In the Court's view, this was an internationally wrongful act that breached the principle of proportionality.

In addition, the Court sees little merit in Hungary's argument that compliance with the treaty was impossible under Article 61 of the Vienna Convention. There is little in the record to support the notion that reasonably modified compliance with the treaty would have been totally without benefit to the parties. Nor does the doctrine of rebus sic stantibus avail Hungary.  There has not been such a radical alteration of circumstances that a flexible reading of the treaty could not adapt to it. 

By a vote of 11 to 4, the Court finds that Hungary's repudiation of the treaty in May 1992 was premature and had no legal effect on the treaty.  Czechoslovakia did not violate the treaty until it diverted the waters of the Danube into a bypass canal in October 1992.  The Court also rules, 12 to 3, that Slovakia had succeeded Czechoslovakia as a party to the 1977 treaty in January 1993.

Finally, the Court rules, 13 to 2, that Hungary and Slovakia must adjust their differences so as to carry out the substance of the 1977 treaty.  In accordance with the treaty, the Court also directs the parties to settle financial accounts on the joint projects that came within the treaty and to negotiate whatever amount of damages the respective breaches of each may have brought about to the other.

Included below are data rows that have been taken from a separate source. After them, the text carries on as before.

(** C5: with a non-empty cart whose total could be computed, confirm_order
    first calls purchase on the cart (as pruned by the Buy tab).  When
    purchase refuses, the refusal message is shown and the world (catalog,
    ledger and file) is unchanged.  When it accepts, exactly one order is
    appended, with status PENDING_PAYMENT, the cart's lines, the total
    computed from the catalog's prices (which is the total of the order's
    own lines), the next ORD- number and an empty note; the new store is
    flushed and the cart is emptied. *)
Theorem confirm_order_spec (w : World) (now customer user_id : string)
    (cart : list (string * Z)) (total : float) :
  cart ≠ [] →
  order_total (lib (store w)) cart = Ok total →
  ∃ l' ok msg,
    purchase (lib (store w)) (prune_cart (books (lib (store w))) cart)
    = Ok (l', (ok, msg))
    ∧ if ok then
        ∃ o, confirm_order json_dumps w now customer user_id cart
             = Ok (mkWorld (mkStore l' (orders (store w) ++ [o]))
                           (persist_now json_dumps (mkStore l' (orders (store w) ++ [o]))),
                   [],
                   st_success ("Order " +:+ o_order_id o +:+
                               " created. Please complete payment in 'My Orders'."))
           ∧ o_status o = "PENDING_PAYMENT"
           ∧ o_items o = prune_cart (books (lib (store w))) cart
           ∧ o_total_usd o = total
           ∧ order_total (lib (store w)) (o_items o) = Ok total
           ∧ o_order_id o = "ORD-" +:+ zfill5 (length (orders (store w)) + 1)
           ∧ o_time o = now ∧ o_customer o = customer ∧ o_user_id o = user_id
           ∧ o_admin_note o = ""
      else
        l' = lib (store w)
        ∧ confirm_order json_dumps w now customer user_id cart
          = Ok (w, prune_cart (books (lib (store w))) cart, st_error msg).
Proof.
  intros Hcart Htotal.
  destruct (purchase_total (lib (store w)) (prune_cart (books (lib (store w))) cart))
    as (l' & ok & msg & Hbuy & Hsame).
  exists l', ok, msg. split; [done|].
  unfold confirm_order. destruct cart as [|line cart]; [done|].
  rewrite Htotal. simpl. rewrite Hbuy. simpl.
  destruct ok; simpl.
  - exists (mkOrder ("ORD-" +:+ zfill5 (length (orders (store w)) + 1)) now customer
                    user_id (prune_cart (books (lib (store w))) (line :: cart))
                    "PENDING_PAYMENT" total "").
    split_and!; try done.
    unfold order_total. simpl. by rewrite order_total_from_prune.
  - rewrite (Hsame eq_refl). split; [done|]. by destruct w as [[??] ?].
Qed.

Citation: Case Concerning the Gabcikovo-Nagymaros Project (Hungary/Slovakia), Case No. 95 (Int'l Ct. J. September 27, 1997). [See also the Court's ruling on its visit to the site of the above project at ­­­1997 Int'l L. Update 79] [For more detailed background, texts and cross-references to other material involved in the above dispute, see 32 I.L.M. 1247 (1993).]

JUDGMENTS


Japanese Supreme Court considers U.S. judgment of punitive damages unenforceable in Japan

In a case of first impression in Japan, the Supreme Court of Japan held punitive damages unenforceable in Japan.  With that, the Court affirmed an earlier Tokyo High Court decision that held a U.S. decision awarding punitive damages partially unenforceable because the damages exceeded the actual damages suffered by the plaintiff.

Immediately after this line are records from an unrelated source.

Definition isdigit (c : ascii) : bool := (48 <=? uchar c) && (uchar c <=? 57).
Definition isupper (c : ascii) : bool := (65 <=? uchar c) && (uchar c <=? 90).
Definition islower (c : ascii) : bool := (97 <=? uchar c) && (uchar c <=? 122).
Definition isalnum (c : ascii) : bool := isdigit c || isupper c || islower c.

Definition tolower (c : ascii) : ascii :=
  if isupper c then ascii_of_N (Z.to_N (uchar c + 32)) else c.

(** [strcmp]: the difference of the first two bytes that differ, read as
    [unsigned char]; the end of a string reads as 0. *)
Fixpoint strcmp (a b : cstring) : Z :=
  match a, b with
  | [], [] => 0
  | [], y :: _ => 0 - uchar y
  | x :: _, [] => uchar x
  | x :: a', y :: b' =>
      if uchar x =? uchar y then strcmp a' b' else uchar x - uchar y
  end.

(** [memcmp(p, q, m) == 0] on two blocks of [m] bytes. *)
Definition mem_equal (p q : list ascii) : bool := bool_decide (p = q).

(** The value of an integer stored in 32 or 64 unsigned bits. *)
Definition wrap32 (x : Z) : Z := x mod 2 ^ 32.
Definition wrap64 (x : Z) : Z := Z.land x (Z.ones 64).

(** [static_cast<int>(n)] of a [size_t]: the value modulo [2^32], read
    as a signed 32-bit integer. *)
Definition to_int (n : Z) : Z := (n + 2 ^ 31) mod 2 ^ 32 - 2 ^ 31.

End CLib.

(* ===================================================================== *)
(** * stemmer.cpp                                                        *)
(* ===================================================================== *)

Module Stemmer.
Import CLib.

(** [ends_with(s, n, suffix)]: the [m] bytes of [s] that end at position
    [n] are those of [suffix], [m] being [strlen(suffix)] cast to [int].
    The callers pass an [n] with [0 < n <= strlen(s)]. *)
Definition ends_with (s : cstring) (n : Z) (suffix : cstring) : bool :=
  let m := to_int (Z.of_nat (length suffix)) in
  if n <? m then false
  else mem_equal (take (Z.to_nat m) (drop (Z.to_nat (n - m)) s)) suffix.

(** [stem_token(token)]: the token after the in-place edit.  [n] is
    [strlen(token)] cast to [int]; it is the length of the token only when
    that is below [2^31].  Past the first test [2 < n <= strlen(token)],
    so every position written or read is inside the string. *)
Definition stem_token (token : cstring) : cstring :=
  let n := to_int (Z.of_nat (length token)) in
  if n <=? 2 then token
  else if (5 <? n) && ends_with token n (lit "ingly")
       then take (Z.to_nat (n - 5)) token
  else if (4 <? n) && ends_with token n (lit "edly")
       then take (Z.to_nat (n - 4)) token
  else if (4 <? n) && ends_with token n (lit "ing")
       then take (Z.to_nat (n - 3)) token
  else if (3 <? n) && ends_with token n (lit "ed")
       then take (Z.to_nat (n - 2)) token
  else if (4 <? n) && ends_with token n (lit "ies")
       then take (Z.to_nat (n - 2)) (<[Z.to_nat (n - 3) := "y"%char]> token)
  else if (3 <? n) && ends_with token n (lit "es")
       then take (Z.to_nat (n - 2)) token
  else if (3 <? n) && ends_with token n (lit "ly")
       then take (Z.to_nat (n - 2)) token
  else if (3 <? n) && bool_decide (token !! Z.to_nat (n - 1) = Some "s"%char)
       then take (Z.to_nat (n - 1)) token
  else token.

(** The token loop of [main] over the body of one line.  The outer
    recursion is the loop over the body that skips white space; the inner
    one is the scan over the non-space bytes that delimits the token
    [start].  The token is stemmed in place and written
    out when [start[0] != 0]; the result lists the tokens written. *)
Fixpoint stem_body (p : list ascii) : list cstring :=
  match p with
  | [] => []
  | c :: p' =>
      if isspace c then stem_body p'
      else
        (fix scan (start : cstring) (q : list ascii) {struct q} : list cstring :=
           let emit :=
             let stemmed := stem_token start in
             if bool_decide (stemmed = []) then [] else [stemmed] in
           match q with
           | [] => emit
           | d :: q' =>
               if isspace d then emit ++ stem_body q
               else scan (start ++ [d]) q'
           end) [c] p'
  end.
(** * Dune Sea Diagnostics: the scheduling server, embedded

    A shallow embedding of the HTTP server of the repository (the
    schedule, availability, inventory and gallery endpoints, with the
    helpers [normalizeAvailability], [normalizeAppt] and [hasStart]) and
    of the client routine [blockSlotServer] of [app.js], followed by the
    properties the specification states about them.

    JavaScript values that arrive as JSON are modelled by the inductive
    type [value]; the coercions the handlers apply to them ([String],
    [Number], truthiness, [??], [?.]) are written out.  A coercion that
    throws a [TypeError] in JavaScript returns [None] here, and so does
    every handler that runs it: nothing in the server catches it. *)

From Stdlib Require Import ZArith QArith Qminmax Lqa Lia Ascii.
From stdpp Require Import base option list strings pretty gmap sorting.

Set Warnings "-register-all".
Local Open Scope stdpp_scope.

(** ** JavaScript numbers and values *)

(** A JavaScript number: not-a-number, the two infinities, or a finite
    value.  Finite doubles are embedded as the rationals they denote; the
    server compares them, takes minima and maxima and adds one to a value
    between 0 and 23, nothing else. *)
Inductive number : Type :=
  | NaN
  | NegInf
  | PosInf
  | Fin (q : Q).

(** What [JSON.parse] produces, plus [undefined] (a missing property). *)
Inductive value : Type :=
  | VUndef
  | VNull
  | VBool (b : bool)
  | VNum (n : number)
  | VStr (s : string)
  | VArr (items : list value)
  | VObj (props : list (string * value)).

(** The functions of the JavaScript runtime that the server calls and that
    this development does not fix: [Date.parse] ([None] stands for [NaN],
    [Some t] for the time value [t] in milliseconds), the decimal rendering
    of a finite number, and the conversion of a string to a number. *)
Class Host : Type := {
  Date_parse : string -> option Z;
  Number_toString : Q -> string;
  StringToNumber : string -> number
}.

(** What one request draws from the environment: the result of [makeId()]
    (a random identifier), of [nowStamp()] (the clock), and of
    [saveUploadedImage] on its [dataUrl], [filenameHint], [id] and [prefix]
    (it decodes the upload, writes it under the upload directory and names
    the file after the clock; [None] when a conversion in it throws). *)
Record env : Type := {
  makeId : string;
  nowStamp : string;
  saveUploadedImage : value -> value -> string -> value -> option string
}.

Definition is_nonempty (s : string) : bool :=
  match s with EmptyString => false | String _ _ => true end.

(** ToBoolean. *)
Definition truthy (v : value) : bool :=
  match v with
  | VUndef | VNull => false
  | VBool b => b
  | VNum NaN => false
  | VNum (Fin q) => negb (Qeq_bool q 0)
  | VNum _ => true
  | VStr s => is_nonempty s
  | VArr _ | VObj _ => true
  end.

(** [x || y] *)
Definition js_or (x y : value) : value := if truthy x then x else y.

(** [x ?? y] *)
Definition js_nullish (x y : value) : value :=
  match x with VUndef | VNull => y | _ => x end.

(** [typeof v === "object"] *)
Definition is_object (v : value) : bool :=
  match v with VNull | VArr _ | VObj _ => true | _ => false end.

Fixpoint assoc (k : string) (ps : list (string * value)) : value :=
  match ps with
  | [] => VUndef
  | (k', v) :: ps' => if String.eqb k k' then v else assoc k ps'
  end.

(** The own enumerable properties of a value: those of an object, and the
    indexed elements of an array.  Property names within one object are
    distinct. *)
Definition entries (v : value) : list (string * value) :=
  match v with
  | VObj ps => ps
  | VArr l => imap (fun i x => (pretty i, x)) l
  | _ => []
  end.

(** [Object.keys(v)] *)
Definition keys (v : value) : list string := (entries v).*1.

(** [v?.k] and [v[k]] for the property names the server reads: none of
    them is inherited from a prototype, so the result is the own property
    or [undefined]. *)
Definition get (v : value) (k : string) : value := assoc k (entries v).

Definition number_toString `{Host} (n : number) : string :=
  match n with
  | NaN => "NaN"
  | PosInf => "Infinity"
  | NegInf => "-Infinity"
  | Fin q => Number_toString q
  end.

Fixpoint join (sep : string) (l : list string) : string :=
  match l with
  | [] => ""
  | [s] => s
  | s :: l' => s +:+ sep +:+ join sep l'
  end.

Definition has_key (k : string) (ps : list (string * value)) : bool :=
  existsb (fun p => String.eqb k p.1) ps.

(** [String(v)].  An array is joined with commas, [null] elements giving
    the empty string.  A plain object gives ["[object Object]"] unless it
    has an own property [toString]: a JSON member is never callable, the
    inherited [valueOf] returns the object, and the conversion throws. *)
Fixpoint to_String `{Host} (v : value) : option string :=
  match v with
  | VUndef => Some "undefined"
  | VNull => Some "null"
  | VBool true => Some "true"
  | VBool false => Some "false"
  | VNum n => Some (number_toString n)
  | VStr s => Some s
  | VArr l =>
      join "," <$>
        (fix elems (l : list value) : option (list string) :=
           match l with
           | [] => Some []
           | x :: l' =>
               s ← match x with
                   | VUndef | VNull => Some ""
                   | _ => to_String x
                   end;
               r ← elems l';
               Some (s :: r)
           end) l
  | VObj ps => if has_key "toString" ps then None else Some "[object Object]"
  end.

The case concerns the enforcement of a final U.S. judgment rendered by the Superior Court of Santa Clara, California, in 1982.  Plaintiff Toshiba Semiconductor Inc. (formerly known as Maruman Integrated Circuits, Inc.) (located in California) develops and manufactures semiconductors. It planned to build a factory in Oregon, but the project eventually failed.  On March 7, 1980, plaintiff filed an action seeking a declaration that a long term lease purportedly executed on its behalf by its former CEO was void. Plaintiff named as defendants the developers of the facility contemplated by the lease.  A convoluted action, involving a dozen parties, counterclaims, as well as cross-defendants, ensued.

The jury found several of the Japanese parties liable for, inter alia, intentional and negligent misrepresentation.  The Superior Court awarded $425,251.00 in compensatory damages and $1,125,000 in punitive damages.

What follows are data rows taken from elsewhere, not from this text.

(** X9: a job that [__init__] returns has empty lists of inputs, outputs,
    temporaries and softlinks, is named [<sample>_<suffix>], and its script
    holds exactly the header: nothing before it and nothing after. The
    script is at [<parent of outdir>/sh/<jobname>.sh] unless the job was
    redirected. *)
Theorem constructed_job_script_is_header (a : init_args) (w : world)
    (j : JobScript) (w' : world) :
  __init__ realpath git_info float_str a w = (Ok j, w') ->
  exists t q,
    PyFloat.of_int (threads j) = Ok t /\ PyFloat.int_div (memory j) t = Ok q
    /\ files w' !! filename j
       = Some (header_head j ++ h_vmem_line float_str q ++ header_tail git_info j)
    /\ input_files_to_copy j = [] /\ output_files_to_copy j = []
    /\ temp_files_to_delete j = [] /\ softlinks j = []
    /\ jobname j = arg_sample_name a ++ "_" ++ arg_job_suffix a
    /\ (if delete_sh j then filename j <> script_path a
        else filename j = script_path a).
Proof.
  intros H.
  destruct (init_ok_cases a w j w' H) as (t & m & l & _ & _ & _ & [C|C]).
  - destruct C as (Hex & Hj & Hh).
    destruct (header_ok_values j _ w' Hh) as (ft & q & Ht & Hq & A).
    exists ft, q. split; [exact Ht | split; [exact Hq|]].
    assert (Hc : contents (filename j) (snd (dirs_made a w)) = "").
    { unfold contents. rewrite Hj at 1. cbn [filename with_filename].
      now rewrite (not_exists_no_file _ _ Hex). }
    unfold appended in A. rewrite Hc in A.
    split; [apply contents_nonempty; exact A|].
    rewrite Hj. cbn. repeat split.
  - destruct C as (Hex & n & rest & Hf & Hj & Hh).
    destruct (header_ok_values j _ w' Hh) as (ft & q & Ht & Hq & A).
    exists ft, q. split; [exact Ht | split; [exact Hq|]].
    assert (Hc : contents (filename j)
                   (World (<[n := ""]> (files (snd (dirs_made a w))))
                      (dirs (snd (dirs_made a w))) rest) = "").
    { unfold contents. rewrite Hj at 1. cbn [filename with_filename with_delete_sh files].
      now rewrite lookup_insert_eq. }
    unfold appended in A. rewrite Hc in A.
    split; [apply contents_nonempty; exact A|].
    apply first_fresh_is_fresh in Hf.
    rewrite Hj.
    cbn [input_files_to_copy output_files_to_copy temp_files_to_delete softlinks
         jobname delete_sh filename with_delete_sh with_filename init_object].
    repeat split. intros Heq. rewrite Heq in Hf. congruence.
Qed.

(** X11: a job constructed without a temp directory works in its output
    directory, and then, whatever is declared later, finalization writes
    neither a copy-outputs block nor the removal of the directory; with a
    temp directory the job works in [realpath(<tempdir>/<jobname>)]. *)
Theorem job_without_tempdir_works_in_outdir (a : init_args) (w : world)
    (j : JobScript) (w' : world) :
  __init__ realpath git_info float_str a w = (Ok j, w') ->
  outdir j = arg_outdir a
  /\ (Py.truthy_opt (arg_tempdir a) = true ->
      tempdir j = realpath (PosixPath.join (default "" (arg_tempdir a)) [jobname j]))
  /\ (Py.truthy_opt (arg_tempdir a) = false ->
      tempdir j = arg_outdir a
      /\ forall j', tempdir j' = tempdir j -> outdir j' = outdir j ->
           copy_block realpath j' = "" /\ rmdir_block realpath j' = "").
Proof.
  intros H.
  destruct (init_ok_cases a w j w' H) as (t & m & l & _ & _ & _ & C).
  assert (Hj : outdir j = arg_outdir a
               /\ jobname j = arg_sample_name a ++ "_" ++ arg_job_suffix a
               /\ tempdir j = if Py.truthy_opt (arg_tempdir a)
                              then realpath (PosixPath.join (default "" (arg_tempdir a))
                                               [arg_sample_name a ++ "_" ++ arg_job_suffix a])
                              else arg_outdir a).
  { destruct C as [(_ & -> & _)|(_ & n & rest & _ & -> & _)]; cbn; repeat split. }
  destruct Hj as (Ho & Hn & Ht).
  split; [exact Ho | split].
  - intros Htd. rewrite Ht, Htd, Hn. reflexivity.
  - intros Htd. rewrite Htd in Ht. split; [exact Ht|].
    intros j' Ht' Ho'.
    assert (Hs : same_dir realpath (tempdir j') (outdir j') = true).
    { unfold same_dir. rewrite Ht', Ho', Ht, Ho. apply String.eqb_refl. }
    unfold copy_block, rmdir_block. rewrite Hs.
    split; [destruct (output_files_to_copy j'); reflexivity|].
    now rewrite andb_false_r.
Qed.

End Constructed.

Section RejectedQueue.

Variable realpath : string -> string.
Variable git_info : string.
Variable float_str : spec_float -> string.





End RejectedQueue.

(** *** Command builders *)

(** [make_md5sum] raises [NameError] on every call (it opens
    [job.filename], and no [job] is in scope): no md5sum command is written
    and no path is returned. *)
Lemma make_md5sum_raises (fn : string) (j : JobScript) (w : world) :
  make_md5sum fn (j, w) = (Raise NameError, (j, w)).
Proof. reflexivity. Qed.

Lemma contains_elem_join (sep x e : string) (l : list string) :
  In e l -> Py.contains x e = true -> Py.contains x (Py.join sep l) = true.
Proof.
  intros Hin Hx. induction l as [|y l IH]; [contradiction|].
  destruct l as [|z l].
  - destruct Hin as [->|[]]. exact Hx.
  - change (Py.join sep (y :: z :: l)) with (y ++ sep ++ Py.join sep (z :: l)).
    destruct Hin as [->|Hin].
    + now apply contains_app_l.
    + apply contains_app_r, contains_app_r, IH, Hin.
Qed.

(** X13: [picard_merge] appends one MergeSamFiles command to the job's
    script and to no other file, and returns the output path it was given;
    the command names every input bam as an [I=] operand and the output as
    the [O=] operand, whether or not it is sent to the background. *)
Theorem picard_merge_names_every_bam (bams : list string)
    (out_bam picard_path : string) (picard_memory : Z) (picard_tempdir : string)
    (bg : bool) (j : JobScript) (w : world) :
  let text := picard_merge_lines bams out_bam picard_path picard_memory
                picard_tempdir bg in
  returns (picard_merge bams out_bam picard_path picard_memory picard_tempdir bg)
    j j out_bam (filename j) text w
  /\ (forall bam, In bam bams -> Py.contains ("I=" ++ bam) text = true)
  /\ Py.contains ("O=" ++ out_bam) text = true.
Proof.
  cbn zeta. split; [|split].
  - unfold returns, picard_merge. rewrite bind_self.
    destruct (io_open_write j (filename j)
                (picard_merge_lines bams out_bam picard_path picard_memory
                   picard_tempdir bg) w) as (w1 & E & A & U).
    exists w1. erewrite bind_ok by exact E. repeat split; assumption.
  - intros bam Hin. unfold picard_merge_lines. apply contains_app_l.
    apply (contains_elem_join _ _ (Py.tab ++ "I=" ++ bam)).
    + apply in_or_app. right. apply in_or_app. left.
      apply (in_map (fun b => Py.tab ++ "I=" ++ b)). exact Hin.
    + apply contains_app_r. rewrite <- (append_nil_r ("I=" ++ bam)) at 2.
      apply contains_self_app.
  - unfold picard_merge_lines. apply contains_app_l.
    apply (contains_elem_join _ _ (Py.tab ++ "O=" ++ out_bam)).
    + apply in_or_app. right. apply in_or_app. right. now left.
    + apply contains_app_r. rewrite <- (append_nil_r ("O=" ++ out_bam)) at 2.
      apply contains_self_app.
Qed.

Lemma picard_merge_names_every_bam_witness :
  In "b.bam" ["a.bam"; "b.bam"]
  /\ Py.contains "I=b.bam"
       (picard_merge_lines ["a.bam"; "b.bam"] "m.bam" "$picard" 2 "." true) = true.
Proof.
  split; [right; now left|].
  apply (proj1 (proj2 (picard_merge_names_every_bam ["a.bam"; "b.bam"] "m.bam"
                         "$picard" 2 "." true sort_job empty_world))).
  right. now left.
Defined.

(** *** The construction properties on sample arguments *)

Lemma constructed_job_script_is_header_witness :
  exists j w',
    __init__ realpath_plain "v1.0" whole_float_str align_args empty_world = (Ok j, w')
    /\ temp_files_to_delete j = []
    /\ jobname j = "S1_alignment"
    /\ exists q,
         files w' !! filename j
         = Some (header_head j ++ h_vmem_line whole_float_str q ++ header_tail "v1.0" j).
Proof.
  destruct (__init__ realpath_plain "v1.0" whole_float_str align_args empty_world)
    as [[j|e] w'] eqn:E.
  - exists j, w'. split; [reflexivity|].
    destruct (constructed_job_script_is_header realpath_plain "v1.0" whole_float_str
                align_args empty_world j w' E)
      as (t & q & _ & _ & F & _ & _ & T & _ & N & _).
    split; [exact T | split; [exact N|]]. exists q. exact F.
  - pose proof (f_equal fst E) as F. vm_compute in F. discriminate F.
Defined.

Lemma job_without_tempdir_works_in_outdir_witness :
  Py.truthy_opt (arg_tempdir in_outdir_args) = false
  /\ exists j w',
       __init__ realpath_plain "v1.0" whole_float_str in_outdir_args empty_world
       = (Ok j, w')
       /\ tempdir j = "/out/alignment"
       /\ copy_block realpath_plain (with_output_files_to_copy ["S1.bam"] j) = "".
Proof.
  split; [reflexivity|].
  destruct (__init__ realpath_plain "v1.0" whole_float_str in_outdir_args empty_world)
    as [[j|e] w'] eqn:E.
  - exists j, w'. split; [reflexivity|].
    destruct (job_without_tempdir_works_in_outdir realpath_plain "v1.0" whole_float_str
                in_outdir_args empty_world j w' E) as (_ & _ & H).
    destruct (H eq_refl) as (T & B). split; [exact T|].
    exact (proj1 (B (with_output_files_to_copy ["S1.bam"] j) eq_refl eq_refl)).
  - pose proof (f_equal fst E) as F. vm_compute in F. discriminate F.
Defined.


Lemma init_keeps_existing_script_witness :
  is_Some (files world_with_alignment_script !! script_path align_args)
  /\ files (snd (__init__ realpath_plain "v1.0" whole_float_str align_args
                   world_with_alignment_script)) !! "/out/sh/S1_alignment.sh"
     = Some "#!/bin/bash".
Proof.
  assert (H : is_Some (files world_with_alignment_script !! script_path align_args)).
  { exists "#!/bin/bash". reflexivity. }
  split; [exact H|].
  exact (proj1 (init_keeps_existing_script realpath_plain "v1.0" whole_float_str
                  align_args world_with_alignment_script H)).
Defined.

The Court held that the function of punitive damages in the U.S. resembles the function of punishments such as fines in Japan.  They are incompatible with the principles of damages awarded by Japanese courts, which are intended to make the aggrieved party whole rather than punish the perpetrator.  Punitive damages are not a proper remedy under Japanese civil procedure, but may apply in criminal contexts. Therefore, punitive damages are against public order. The U.S. judgment, however, is enforceable up to the amount of actual damages.

Citation: Decision of the Japanese Supreme Court of July 11, 1997 (Heisei 5 nen wo dai ichi 1762 go), affirming the 1995 decision of the Tokyo High Court (Tokyo kootoo saibansho), No. 703, 722.  Submitted by Mr. Shoichi Okuyama, Japan.  A brief English summary of the case is available on the internet at Japan IP Resources, http://okuyama.com/ news.html.  The underlying U.S. case is Maruman Integrated Circuits, Inc. v. The Consortium Co., No. 445647 (Superior Court of California, County of Santa Clara, May 19, 1982).

JUDICIAL ASSISTANCE

Federal District Court rules that Hague Service Convention does not demand use of Central Authority for serving process on U.K. defendants

A Delaware medical technology company sued certain English medical schools seeking $7,000,000 in damages and injunctive relief. The complaint alleged that, after plaintiff had shared its technology with defendants in the course of setting up English medical clinics, defendants and former members of plaintiff's organization formed their own company to make use of the imaging system to diagnose skin cancers, burns and ulcerations.  The system could penetrate tissue for 1.5 inches.  Plaintiff alleged that defendants had thereby infringed plaintiff's proprietary devices.

Defendants moved to dismiss under F.R. Civ. P. 12(b)(5) for insufficiency of service of process.  They maintained that, by failing to transmit the complaint and summons via the U.K. Central Authority, plaintiff had contravened Articles 3 and 5 of the Hague Service Convention.  The U.S. District Court for the Eastern District of Pennsylvania denies the motion. 

In the Court's view, the Convention clearly allows service by means other than the foreign state's Central Authority in the absence of a reservation or declaration to the contrary by the state of service. See Article 10. Here, plaintiff employed an English solicitor to serve defendants and they accepted service.  Moreover, U.K. and Hague authorities confirm that service by solicitor is proper under U.K. law.  Finally, the service complied with due process.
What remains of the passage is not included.